Input records:
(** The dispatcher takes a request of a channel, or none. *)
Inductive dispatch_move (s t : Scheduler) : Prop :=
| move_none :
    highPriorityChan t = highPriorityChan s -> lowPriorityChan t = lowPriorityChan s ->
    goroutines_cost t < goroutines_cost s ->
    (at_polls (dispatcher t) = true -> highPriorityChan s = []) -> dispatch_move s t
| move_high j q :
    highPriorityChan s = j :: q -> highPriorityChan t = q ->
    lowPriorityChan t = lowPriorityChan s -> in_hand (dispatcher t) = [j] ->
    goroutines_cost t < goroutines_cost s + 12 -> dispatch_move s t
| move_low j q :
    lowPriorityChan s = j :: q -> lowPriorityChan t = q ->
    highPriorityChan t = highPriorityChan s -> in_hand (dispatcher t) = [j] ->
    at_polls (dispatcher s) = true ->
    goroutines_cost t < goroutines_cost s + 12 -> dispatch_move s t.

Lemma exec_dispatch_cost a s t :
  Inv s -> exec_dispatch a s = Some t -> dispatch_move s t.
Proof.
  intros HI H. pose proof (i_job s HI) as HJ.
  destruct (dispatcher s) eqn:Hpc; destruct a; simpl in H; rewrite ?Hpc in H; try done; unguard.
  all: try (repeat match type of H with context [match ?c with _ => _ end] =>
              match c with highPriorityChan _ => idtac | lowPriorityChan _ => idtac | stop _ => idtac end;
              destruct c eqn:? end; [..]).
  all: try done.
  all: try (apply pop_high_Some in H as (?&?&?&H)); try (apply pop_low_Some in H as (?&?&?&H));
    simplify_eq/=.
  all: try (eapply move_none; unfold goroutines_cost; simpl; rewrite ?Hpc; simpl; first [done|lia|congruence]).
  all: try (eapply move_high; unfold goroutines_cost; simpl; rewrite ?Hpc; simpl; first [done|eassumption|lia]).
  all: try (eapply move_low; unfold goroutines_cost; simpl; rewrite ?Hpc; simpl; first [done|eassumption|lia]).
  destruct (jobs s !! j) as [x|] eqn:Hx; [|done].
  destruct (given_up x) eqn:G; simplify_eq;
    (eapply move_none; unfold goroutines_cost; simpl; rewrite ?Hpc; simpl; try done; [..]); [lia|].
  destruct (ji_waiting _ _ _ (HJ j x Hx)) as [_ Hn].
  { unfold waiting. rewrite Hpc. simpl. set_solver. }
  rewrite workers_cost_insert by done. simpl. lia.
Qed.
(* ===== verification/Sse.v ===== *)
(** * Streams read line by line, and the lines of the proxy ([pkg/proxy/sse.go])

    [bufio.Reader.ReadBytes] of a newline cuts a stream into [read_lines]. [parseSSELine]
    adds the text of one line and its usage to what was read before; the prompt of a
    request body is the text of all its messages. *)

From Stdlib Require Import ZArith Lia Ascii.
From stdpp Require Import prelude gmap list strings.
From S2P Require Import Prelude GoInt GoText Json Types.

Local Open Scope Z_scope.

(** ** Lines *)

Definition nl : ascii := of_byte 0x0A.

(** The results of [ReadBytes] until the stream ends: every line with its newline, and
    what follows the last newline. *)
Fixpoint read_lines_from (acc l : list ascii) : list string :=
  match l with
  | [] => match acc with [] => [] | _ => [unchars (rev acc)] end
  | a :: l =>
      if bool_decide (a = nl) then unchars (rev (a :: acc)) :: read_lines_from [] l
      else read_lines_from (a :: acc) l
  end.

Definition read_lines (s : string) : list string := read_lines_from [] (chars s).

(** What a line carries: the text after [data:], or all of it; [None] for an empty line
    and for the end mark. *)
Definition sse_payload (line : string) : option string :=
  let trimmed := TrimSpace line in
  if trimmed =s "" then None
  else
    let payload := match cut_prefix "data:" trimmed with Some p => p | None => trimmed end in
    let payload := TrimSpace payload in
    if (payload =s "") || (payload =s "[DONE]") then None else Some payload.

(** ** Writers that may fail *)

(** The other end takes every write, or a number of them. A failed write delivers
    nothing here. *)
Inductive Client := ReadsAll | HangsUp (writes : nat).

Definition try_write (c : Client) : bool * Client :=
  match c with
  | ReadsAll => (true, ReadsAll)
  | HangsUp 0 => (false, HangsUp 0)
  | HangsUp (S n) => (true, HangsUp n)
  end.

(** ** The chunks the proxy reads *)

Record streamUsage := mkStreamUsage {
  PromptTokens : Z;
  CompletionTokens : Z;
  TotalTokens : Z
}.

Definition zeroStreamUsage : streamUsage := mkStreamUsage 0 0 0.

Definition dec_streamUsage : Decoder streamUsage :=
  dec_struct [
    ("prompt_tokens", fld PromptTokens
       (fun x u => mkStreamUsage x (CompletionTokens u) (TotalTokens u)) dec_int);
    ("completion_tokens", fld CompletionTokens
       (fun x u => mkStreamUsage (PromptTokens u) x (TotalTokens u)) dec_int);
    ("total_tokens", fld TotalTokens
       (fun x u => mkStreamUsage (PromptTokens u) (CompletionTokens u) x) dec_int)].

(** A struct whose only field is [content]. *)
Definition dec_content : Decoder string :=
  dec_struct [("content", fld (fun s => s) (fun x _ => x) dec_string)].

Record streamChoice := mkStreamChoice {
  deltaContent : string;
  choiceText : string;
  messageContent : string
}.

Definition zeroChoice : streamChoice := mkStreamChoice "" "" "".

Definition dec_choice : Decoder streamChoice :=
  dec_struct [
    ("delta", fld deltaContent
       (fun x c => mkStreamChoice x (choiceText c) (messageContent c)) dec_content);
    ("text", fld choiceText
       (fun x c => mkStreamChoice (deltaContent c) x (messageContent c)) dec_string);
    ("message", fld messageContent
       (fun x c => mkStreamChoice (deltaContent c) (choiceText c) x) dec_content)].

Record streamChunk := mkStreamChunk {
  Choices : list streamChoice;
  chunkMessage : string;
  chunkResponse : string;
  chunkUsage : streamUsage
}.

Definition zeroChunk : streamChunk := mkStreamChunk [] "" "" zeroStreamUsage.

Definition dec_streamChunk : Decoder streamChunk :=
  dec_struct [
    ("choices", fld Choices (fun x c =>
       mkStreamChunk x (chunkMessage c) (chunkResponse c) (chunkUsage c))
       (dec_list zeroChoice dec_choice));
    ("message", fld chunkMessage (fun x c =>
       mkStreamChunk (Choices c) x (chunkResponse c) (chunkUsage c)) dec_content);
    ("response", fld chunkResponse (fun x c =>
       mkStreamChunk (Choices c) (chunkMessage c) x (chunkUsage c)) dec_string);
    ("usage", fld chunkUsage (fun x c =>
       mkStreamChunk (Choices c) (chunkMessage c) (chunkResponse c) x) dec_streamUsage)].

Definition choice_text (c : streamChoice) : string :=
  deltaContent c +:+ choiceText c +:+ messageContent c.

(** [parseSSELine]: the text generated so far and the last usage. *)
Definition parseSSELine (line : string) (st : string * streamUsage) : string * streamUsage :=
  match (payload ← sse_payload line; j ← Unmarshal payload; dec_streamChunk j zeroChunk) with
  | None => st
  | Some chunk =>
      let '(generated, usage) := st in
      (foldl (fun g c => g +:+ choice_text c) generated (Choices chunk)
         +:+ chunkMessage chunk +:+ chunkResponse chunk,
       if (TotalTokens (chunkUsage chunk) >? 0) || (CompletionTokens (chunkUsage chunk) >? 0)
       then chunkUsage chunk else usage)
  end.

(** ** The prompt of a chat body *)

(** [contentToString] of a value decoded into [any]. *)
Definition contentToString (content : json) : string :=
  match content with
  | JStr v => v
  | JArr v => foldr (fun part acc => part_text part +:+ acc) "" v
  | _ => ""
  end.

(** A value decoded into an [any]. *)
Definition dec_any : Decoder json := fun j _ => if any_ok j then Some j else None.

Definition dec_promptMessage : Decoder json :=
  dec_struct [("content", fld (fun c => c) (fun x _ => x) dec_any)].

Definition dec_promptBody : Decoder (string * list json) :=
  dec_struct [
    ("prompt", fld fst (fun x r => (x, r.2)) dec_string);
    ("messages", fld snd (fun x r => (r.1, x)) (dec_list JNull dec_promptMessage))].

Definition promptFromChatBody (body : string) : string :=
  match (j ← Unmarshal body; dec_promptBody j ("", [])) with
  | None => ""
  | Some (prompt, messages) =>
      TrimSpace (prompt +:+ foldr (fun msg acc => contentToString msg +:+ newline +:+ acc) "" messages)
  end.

Exercise aim:
Output exactly the lines of the records from the first through the one bearing "highPriorityChan s = j", both ends included.

Response box:
(** The dispatcher takes a request of a channel, or none. *)
Inductive dispatch_move (s t : Scheduler) : Prop :=
| move_none :
    highPriorityChan t = highPriorityChan s -> lowPriorityChan t = lowPriorityChan s ->
    goroutines_cost t < goroutines_cost s ->
    (at_polls (dispatcher t) = true -> highPriorityChan s = []) -> dispatch_move s t
| move_high j q :
    highPriorityChan s = j :: q -> highPriorityChan t = q ->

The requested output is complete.